── DATA FOR ANALYSIS ──
(** X7. [onChooseDatabase] for a resource that is not connected shows the
    warning and does nothing else: no prompt, no request, no promise, and
    the registry is as before. *)
Theorem choose_database_not_connected s :
  microtasks s = [] →
  isConnected (activeTextEditorUri s) s = false →
  step (Invoke Cmd_onChooseDatabase) s
  = Some (set_log (λ l, l ++ [Utils_showWarnMsg Constants.msgChooseDatabaseNotConnected]) s).
Proof.
  unfold isConnected. intros Hq Hc.
  destruct (_connections s !! activeTextEditorUri s) eqn:Hin; [done|].
  cbn [step invoke]. unfold onChooseDatabase. run_m. rewrite Hin. run_m.
  by rewrite runMicrotasks_quiescent.
Qed.

(** A prompt of the connection UI that the user dismisses. *)
Lemma pick_dismissed call callback s :
  microtasks s = [] →
  calls s !! call = Some (InFlight callback) →
  (∃ fileUri, callback = AwaitDatabasePick fileUri) ∨
  (∃ fileUri promise, callback = AwaitConnectionPick fileUri promise) →
  step (Answer call (CredentialsPicked None)) s
  = Some (set_calls (<[call := Completed]>) s).
Proof.
  intros Hq Hcall [(f & ->) | (f & p & ->)];
    (erewrite step_answer; [| done | reflexivity]);
    unfold databasePicked, connectionPicked, exec, ret; cbn [snd];
    by rewrite runMicrotasks_quiescent.
Qed.

(** X8. When the user dismisses the database prompt of [onChooseDatabase],
    nothing happens: no request is sent and the resource stays connected
    with the credentials it had. *)
Theorem choose_database_dismissed info s :
  microtasks s = [] →
  _connections s !! activeTextEditorUri s = Some info →
  ∃ s',
    run [Invoke Cmd_onChooseDatabase;
         Answer (length (calls s)) (CredentialsPicked None)] s = Some s' ∧
    _connections s' = _connections s ∧
    promises s' = promises s ∧
    calls s' = calls s ++ [Completed] ∧
    log s' = log s ++
      [UI_showDatabasesOnCurrentServer (length (calls s)) (credentials info)].
Proof.
  intros Hq Hin. eexists. split.
  { cbn [run]. rewrite (step_onChooseDatabase info) by done.
    rewrite (pick_dismissed _ (AwaitDatabasePick (activeTextEditorUri s)));
      [done | done | cbn; apply lookup_snoc | left; by eexists]. }
  cbn. by rewrite insert_snoc.
Qed.

(** The two requests that a pick in the database prompt sends. *)
Lemma choose_database_sent info creds s :
  microtasks s = [] →
  _connections s !! activeTextEditorUri s = Some info →
  ∃ s1 t0 t1,
    run [Invoke Cmd_onChooseDatabase;
         Answer (length (calls s)) (CredentialsPicked (Some creds))] s = Some s1 ∧
    _connections s1 = _connections s ∧
    calls s1 !! (length (calls s) + 1)
      = Some (InFlight (AwaitDisconnect (activeTextEditorUri s) (length (promises s)))) ∧
    calls s1 !! (length (calls s) + 2)
      = Some (InFlight (AwaitConnect (activeTextEditorUri s) creds t0 t1
                          (S (length (promises s))))).
Proof.
  intros Hq Hin. eexists _, _, _. split.
  { cbn [run]. rewrite (step_onChooseDatabase info) by done.
    erewrite (database_picked (activeTextEditorUri s) info creds (length (calls s)));
      [done | done | done | cbn [calls]; apply lookup_snoc]. }
  simpl_state. split; [done|]. rewrite insert_snoc, <- app_assoc.
  split; by rewrite lookup_after.
Qed.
───
WHAT THE EXERCISE ASKS: Once you have read the records, repeat them all exactly.

RESULT BELOW:
(** X7. [onChooseDatabase] for a resource that is not connected shows the
    warning and does nothing else: no prompt, no request, no promise, and
    the registry is as before. *)
Theorem choose_database_not_connected s :
  microtasks s = [] →
  isConnected (activeTextEditorUri s) s = false →
  step (Invoke Cmd_onChooseDatabase) s
  = Some (set_log (λ l, l ++ [Utils_showWarnMsg Constants.msgChooseDatabaseNotConnected]) s).
Proof.
  unfold isConnected. intros Hq Hc.
  destruct (_connections s !! activeTextEditorUri s) eqn:Hin; [done|].
  cbn [step invoke]. unfold onChooseDatabase. run_m. rewrite Hin. run_m.
  by rewrite runMicrotasks_quiescent.
Qed.

(** A prompt of the connection UI that the user dismisses. *)
Lemma pick_dismissed call callback s :
  microtasks s = [] →
  calls s !! call = Some (InFlight callback) →
  (∃ fileUri, callback = AwaitDatabasePick fileUri) ∨
  (∃ fileUri promise, callback = AwaitConnectionPick fileUri promise) →
  step (Answer call (CredentialsPicked None)) s
  = Some (set_calls (<[call := Completed]>) s).
Proof.
  intros Hq Hcall [(f & ->) | (f & p & ->)];
    (erewrite step_answer; [| done | reflexivity]);
    unfold databasePicked, connectionPicked, exec, ret; cbn [snd];
    by rewrite runMicrotasks_quiescent.
Qed.

(** X8. When the user dismisses the database prompt of [onChooseDatabase],
    nothing happens: no request is sent and the resource stays connected
    with the credentials it had. *)
Theorem choose_database_dismissed info s :
  microtasks s = [] →
  _connections s !! activeTextEditorUri s = Some info →
  ∃ s',
    run [Invoke Cmd_onChooseDatabase;
         Answer (length (calls s)) (CredentialsPicked None)] s = Some s' ∧
    _connections s' = _connections s ∧
    promises s' = promises s ∧
    calls s' = calls s ++ [Completed] ∧
    log s' = log s ++
      [UI_showDatabasesOnCurrentServer (length (calls s)) (credentials info)].
Proof.
  intros Hq Hin. eexists. split.
  { cbn [run]. rewrite (step_onChooseDatabase info) by done.
    rewrite (pick_dismissed _ (AwaitDatabasePick (activeTextEditorUri s)));
      [done | done | cbn; apply lookup_snoc | left; by eexists]. }
  cbn. by rewrite insert_snoc.
Qed.

(** The two requests that a pick in the database prompt sends. *)
Lemma choose_database_sent info creds s :
  microtasks s = [] →
  _connections s !! activeTextEditorUri s = Some info →
  ∃ s1 t0 t1,
    run [Invoke Cmd_onChooseDatabase;
         Answer (length (calls s)) (CredentialsPicked (Some creds))] s = Some s1 ∧
    _connections s1 = _connections s ∧
    calls s1 !! (length (calls s) + 1)
      = Some (InFlight (AwaitDisconnect (activeTextEditorUri s) (length (promises s)))) ∧
    calls s1 !! (length (calls s) + 2)
      = Some (InFlight (AwaitConnect (activeTextEditorUri s) creds t0 t1
                          (S (length (promises s))))).
Proof.
  intros Hq Hin. eexists _, _, _. split.
  { cbn [run]. rewrite (step_onChooseDatabase info) by done.
    erewrite (database_picked (activeTextEditorUri s) info creds (length (calls s)));
      [done | done | done | cbn [calls]; apply lookup_snoc]. }
  simpl_state. split; [done|]. rewrite insert_snoc, <- app_assoc.
  split; by rewrite lookup_after.
Qed.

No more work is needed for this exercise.